▸ Exercise
Here are the records. Write out exactly the lines between the one holding "Proof. intros HIJ Hm s. apply HIJ, Hm. Qed." and the one holding "Proof. intros cx. unfold v1_subscribe, step.", inclusive.

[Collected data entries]
(* ===== verification/GroupV2.v ===== *)
(** * GroupV2 conversations ([core/conversations/src/conversation/group_v2.rs])

    A group run by the de-mls consensus library: membership changes are voted
    and surface as events. The library is an interface; what the code keeps
    beside it (the invites it made and the member directory), how it routes
    events, publishes and re-arms its wake-up is modelled. The records it writes
    to the trace log are in [Trace], which shows that they change nothing. *)

From Stdlib Require Import Strings.Byte Strings.String.
From stdpp Require Import base gmap strings numbers list.
From S2P Require Import Prelude Utf8 Hex Ed25519 Identity CausalHistory Storage Delivery Services.
From S2P Require Import MlsUtils GroupV1 GroupV3.

(** ** de-mls *)

Abbreviation MemberId := (list byte).

Record MemberWelcome := {
  mw_welcome_bytes : list byte;
  mw_sync_bytes : list byte;
  mw_joiners : list (list byte);
}.

(** A message event carries [Some] when its payload is a conversation message. *)
Inductive ConversationEvent : Type :=
| WelcomeReady (welcome : MemberWelcome)
| MembersChanged (added : list Member) (removed : list MemberId)
| ConversationMessage (message : option (list byte)) (sender : Member)
| CommitApplied
| Leaving
| OtherEvent.

Record Outbound := { ob_payload : list byte; ob_sender : list byte; ob_conversation_id : string }.

Inductive ConversationError : Type :=
| AlreadyMember
| MemberGone
| OtherError (e : string).

(** [K] is a conversation, [Seed] the randomness and policy it is made with, and
    [P] all that the library reads and changes beside the conversation: the
    provider's keys and randomness, and the clock of [GroupV2Clock]. *)
Class DeMls (P K : Type) := {
  Seed : Type;
  dm_create : P → Ident → string → list byte → Seed → list (list byte) → P * result string K;
  dm_join : P → Ident → list byte → list byte → Seed → P * result string (option K);
  dm_id : K → string;
  dm_members : K → list Member;
  dm_member_id : Member → MemberId;
  dm_own_member_id : K → MemberId;
  dm_process : P → Ident → K → list byte → list byte → P * K * result string ();
  dm_poll : P → Ident → K → P * K;
  dm_add_member : P → Ident → K → list byte → P * K * result ConversationError ();
  dm_remove_member : P → Ident → K → MemberId → P * K * result ConversationError ();
  dm_send_message : P → Ident → K → list byte → P * K * result string ();
  dm_drain_events : K → K * list ConversationEvent;
  dm_drain_outbound : K → K * list Outbound;
  dm_next_wakeup : P → K → option N;
  dm_extensions : K → list (N * list byte);
  dm_error_text : ConversationError → string;
}.
Lemma load_convo_frame id : keeps cx_frame (load_convo id).
Proof.
  unfold load_convo, load_mls_convo. solve_keeps ltac:(apply make_loaded_frame).
Qed.

Lemma load_convo_id {SL : ConversationStoreLaws CS} id cx cx' o :
  cs_ok (cx_store cx) → load_convo id cx = (cx', Ok o) → obj_id o = id.
Proof.
  intros Hcs. unfold load_convo. intros (s1 & cx1 & [= <- <-] & H)%st_bind_Ok.
  apply st_bind_Ok in H as (s2 & meta & H2 & H). unfold lift, load_conversation_meta in H2.
  destruct (cs_load (cx_store cx) id) as [[m|]|] eqn:Hl; cbn in H2; try done.
  injection H2 as <- <-. apply cs_load_id in Hl; [|done].
  destruct (kind m); [done|]. unfold load_mls_convo in H.
  apply st_bind_Ok in H as (s3 & gid & _ & H). apply make_loaded_id in H. congruence.
Qed.

Ltac core_keeps := solve_keeps ltac:(first
  [ apply register_convo_later
  | apply on_services_frame; first [ apply make_direct_frame | apply make_v1_frame
      | apply make_v2_frame | apply make_v3_frame ]
  | apply on_services_later; apply inbox_frame_identity
  | apply on_convo_later; intros []; intros; first
      [ apply obj_add_signer_frame | apply obj_remove_signer_frame
      | apply obj_wakeup_frame | apply obj_send_content_frame | apply obj_handle_payload_frame
      | by intros [] ] ]).

Lemma send_content_later id content : keeps core_later (send_content id content).
Proof.
  intros k. unfold send_content. destruct (cached_convos k !! id).
  - apply on_convo_later. intros _. apply obj_send_content_frame.
  - apply on_loaded_later; [apply load_convo_frame|apply obj_send_content_frame].
Qed.

Lemma dispatch_to_convo_later id payload : keeps core_later (dispatch_to_convo id payload).
Proof.
  intros k. unfold dispatch_to_convo. destruct (cached_convos k !! id).
  - apply on_convo_later. intros _. apply obj_handle_payload_frame.
  - apply on_loaded_later; [apply load_convo_frame|apply obj_handle_payload_frame].
Qed.

Lemma handle_payload_later rnd payload : keeps core_later (handle_payload rnd payload).
Proof.
  unfold handle_payload, dispatch_to_inbox2. core_keeps; apply dispatch_to_convo_later.
Qed.

Lemma wakeup_later id : keeps core_later (wakeup id).
Proof.
  unfold wakeup. core_keeps. intros k'. unfold wakeup_convo.
  destruct (cached_convos k' !! id); [|done]. apply on_convo_later.
  intros _. apply obj_wakeup_frame.
Qed.

Lemma create_direct_convo_v1_later p : keeps core_later (create_direct_convo_v1 show p).
Proof. unfold create_direct_convo_v1. core_keeps. Qed.

Lemma create_group_convo_v1_later ps : keeps core_later (create_group_convo_v1 show ps).
Proof.
  unfold create_group_convo_v1. core_keeps.
  - apply on_services_later. intros cx. unfold step.
    by destruct (cs_save _ _) as [st r].
  - intros k. pose proof (obj_add_signer_frame a (services k, a0)) as H.
    destruct (obj_add_signer a (services k, a0)) as [[cx o] r]. destruct H as (_ & H & _).
    split_and!; try done. intros id ct Hk. exists (convo_obj ct). by destruct ct.
Qed.

Lemma create_group_convo_v2_later rnd ps n d : keeps core_later (create_group_convo_v2 show rnd ps n d).
Proof. unfold create_group_convo_v2. core_keeps. Qed.
Lemma create_group_convo_v3_later ps n d : keeps core_later (create_group_convo_v3 show ps n d).
Proof. unfold create_group_convo_v3. core_keeps. Qed.
Lemma group_add_signers_later id l : keeps core_later (group_add_signers id l).
Proof. unfold group_add_signers. core_keeps. Qed.
Lemma group_remove_signers_later id l : keeps core_later (group_remove_signers id l).
Proof. unfold group_remove_signers. core_keeps. Qed.
Lemma group_add_participants_later id ps : keeps core_later (group_add_participants show id ps).
Proof. unfold group_add_participants. core_keeps. Qed.
Lemma group_remove_participants_later id ps : keeps core_later (group_remove_participants id ps).
Proof.
  intros k. unfold group_remove_participants.
  destruct (_ ≫= _); [apply group_remove_signers_later|done].
Qed.
Lemma take_missing_later : keeps core_later take_missing_messages.
Proof. intros k. split_and!; try done. intros id ct H. exists (convo_obj ct). by destruct ct. Qed.
Lemma take_acks_later : keeps core_later core_take_acks.
Proof. intros k. split_and!; try done. intros id ct H. exists (convo_obj ct). by destruct ct. Qed.

(** ** Runs of the core *)

Inductive core_step : K → K → Prop :=
| step_direct p k : core_step k (create_direct_convo_v1 show p k).1
| step_group_v1 ps k : core_step k (create_group_convo_v1 show ps k).1
| step_group_v2 rnd ps n d k : core_step k (create_group_convo_v2 show rnd ps n d k).1
| step_group_v3 ps n d k : core_step k (create_group_convo_v3 show ps n d k).1
| step_add id ps k : core_step k (group_add_participants show id ps k).1
| step_remove id ps k : core_step k (group_remove_participants id ps k).1
| step_add_signers id l k : core_step k (group_add_signers id l k).1
| step_remove_signers id l k : core_step k (group_remove_signers id l k).1
| step_send id content k : core_step k (send_content id content k).1
| step_payload rnd payload k : core_step k (handle_payload rnd payload k).1
| step_wakeup id k : core_step k (wakeup id k).1
| step_take_missing k : core_step k (take_missing_messages k).1
| step_take_acks k : core_step k (core_take_acks k).1.

Lemma core_step_later k k' : core_step k k' → core_later k k'.
Proof.
  destruct 1;
    [apply create_direct_convo_v1_later|apply create_group_convo_v1_later
    |apply create_group_convo_v2_later|apply create_group_convo_v3_later
    |apply group_add_participants_later|apply group_remove_participants_later
    |apply group_add_signers_later|apply group_remove_signers_later
    |apply send_content_later|apply handle_payload_later|apply wakeup_later
    |apply take_missing_later|apply take_acks_later].
Qed.

Lemma core_steps_later k k' : rtc core_step k k' → core_later k k'.
Proof. induction 1; [done|]. etrans; [by apply core_step_later|done]. Qed.
End invariant.

(** ** The constructors keep their promise *)

Section factory_laws.
Context {HX : Hex} {B : Blake2b} {PB : Prost} {PB2 : ProstV2} {TC : TlsCodec}.
Context {P G K : Type} {ML : OpenMls P G} {DM : DeMls P K}.
Context {DS : Type} {DSI : DeliveryService DS} {RS : Type} {RSI : RegistrationService RS}.
Context {CS : Type} {CSI : ConversationStore CS} {WS : Type} {WSI : WakeupService WS}.
Context {E : Type} {A : AuthService E}.

Abbreviation CX := (ServiceContext DS RS CS P WS).
Abbreviation same_ident := (λ cx cx' : CX, cx_identity cx' = cx_identity cx).

Lemma st_map_keeps {S X Y} (I : S → S → Prop) (f : X → Y) (m : St S X) :
  keeps I m → keeps I (st_map f m).
Proof. intros Hm s. unfold st_map. specialize (Hm s). by destruct (m s). Qed.

#[local] Instance same_ident_refl : Reflexive same_ident.
Proof. by intros cx. Qed.
#[local] Instance same_ident_trans : Transitive same_ident.
Proof. intros a b c H1 H2. congruence. Qed.

Lemma keeps_weaken {S X} (I J : S → S → Prop) (m : St S X) :
  (∀ s s', I s s' → J s s') → keeps I m → keeps J m.
Proof. intros HIJ Hm s. apply HIJ, Hm. Qed.

Lemma v1_subscribe_frame id : keeps cx_frame (v1_subscribe id : St CX ()).
Proof. intros cx. unfold v1_subscribe, step. by destruct (ds_subscribe _ _). Qed.
Lemma v3_init_frame id : keeps cx_frame (v3_init id : St CX ()).
Proof. intros cx. unfold v3_init, step. by destruct (ds_subscribe _ _). Qed.

Lemma v1_new_frame : keeps cx_frame (v1_new : St CX (GroupV1Convo G)).
Proof.
  unfold v1_new. solve_keeps ltac:(first [ apply v1_subscribe_frame | by intros ? ]).
Qed.

Lemma join_frame w : keeps cx_frame (step (λ cx : CX,
  let '(p, r) := mls_join (cx_provider cx) w in (set_provider p cx, map_err ChatError.Generic r))).
Proof. intros cx. unfold step. by destruct (mls_join _ _). Qed.
(* ===== verification/ChatApp.v ===== *)
(** * The command-line client's application ([bin/chat-cli/src/app.rs])

    The chats shown, which one is active, and every command, over the chat
    client. The state is saved after what changes it. A panic (slicing inside
    a character) is a fault of its own. *)

From Stdlib Require Import Strings.Byte Strings.String.
From stdpp Require Import base gmap strings numbers pretty sorting list.
From S2P Require Import Prelude Utf8 Hex Ed25519 Context AccountLog Addr Identity CausalHistory Storage Delivery.
From S2P Require Import Services MlsUtils GroupV1 GroupV3 GroupV2 Convo Core Installation Client MessageTypes Text.

#[export] Instance ConversationClass_eq_dec : EqDecision ConversationClass.
Proof. solve_decision. Defined.

(** ** Messages and sessions *)

Inductive MessageOrigin : Type := Own | Foreign (account : string).

Record DisplayMessage := {
  dm_from_self : bool;
  dm_content : string;
  dm_timestamp : N;
  dm_message_id : option string;
  dm_delivered_to : list string;
  dm_origin : MessageOrigin;
}.

(** [DisplayMessage::new] at an instant. *)
Definition display_message (now : N) (from_self : bool) (content : string) (origin : MessageOrigin)
  : DisplayMessage :=
  {| dm_from_self := from_self; dm_content := content; dm_timestamp := now; dm_message_id := None;
     dm_delivered_to := []; dm_origin := origin |}.
Definition with_message_id (id : string) (m : DisplayMessage) : DisplayMessage :=
  {| dm_from_self := dm_from_self m; dm_content := dm_content m; dm_timestamp := dm_timestamp m;
     dm_message_id := Some id; dm_delivered_to := dm_delivered_to m; dm_origin := dm_origin m |}.

Record ChatSession := {
  cs_chat_id : string;
  cs_nickname : option string;
  cs_kind : ConversationClass;
  cs_messages : list DisplayMessage;
}.

Definition set_messages (l : list DisplayMessage) (s : ChatSession) : ChatSession :=
  {| cs_chat_id := cs_chat_id s; cs_nickname := cs_nickname s; cs_kind := cs_kind s; cs_messages := l |}.
Definition set_nickname (n : option string) (s : ChatSession) : ChatSession :=
  {| cs_chat_id := cs_chat_id s; cs_nickname := n; cs_kind := cs_kind s; cs_messages := cs_messages s |}.

Record AppState := { chats : gmap string ChatSession; active_chat : option string }.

▸ Solution to this problem
Proof. intros HIJ Hm s. apply HIJ, Hm. Qed.

Lemma v1_subscribe_frame id : keeps cx_frame (v1_subscribe id : St CX ()).
Proof. intros cx. unfold v1_subscribe, step. by destruct (ds_subscribe _ _). Qed.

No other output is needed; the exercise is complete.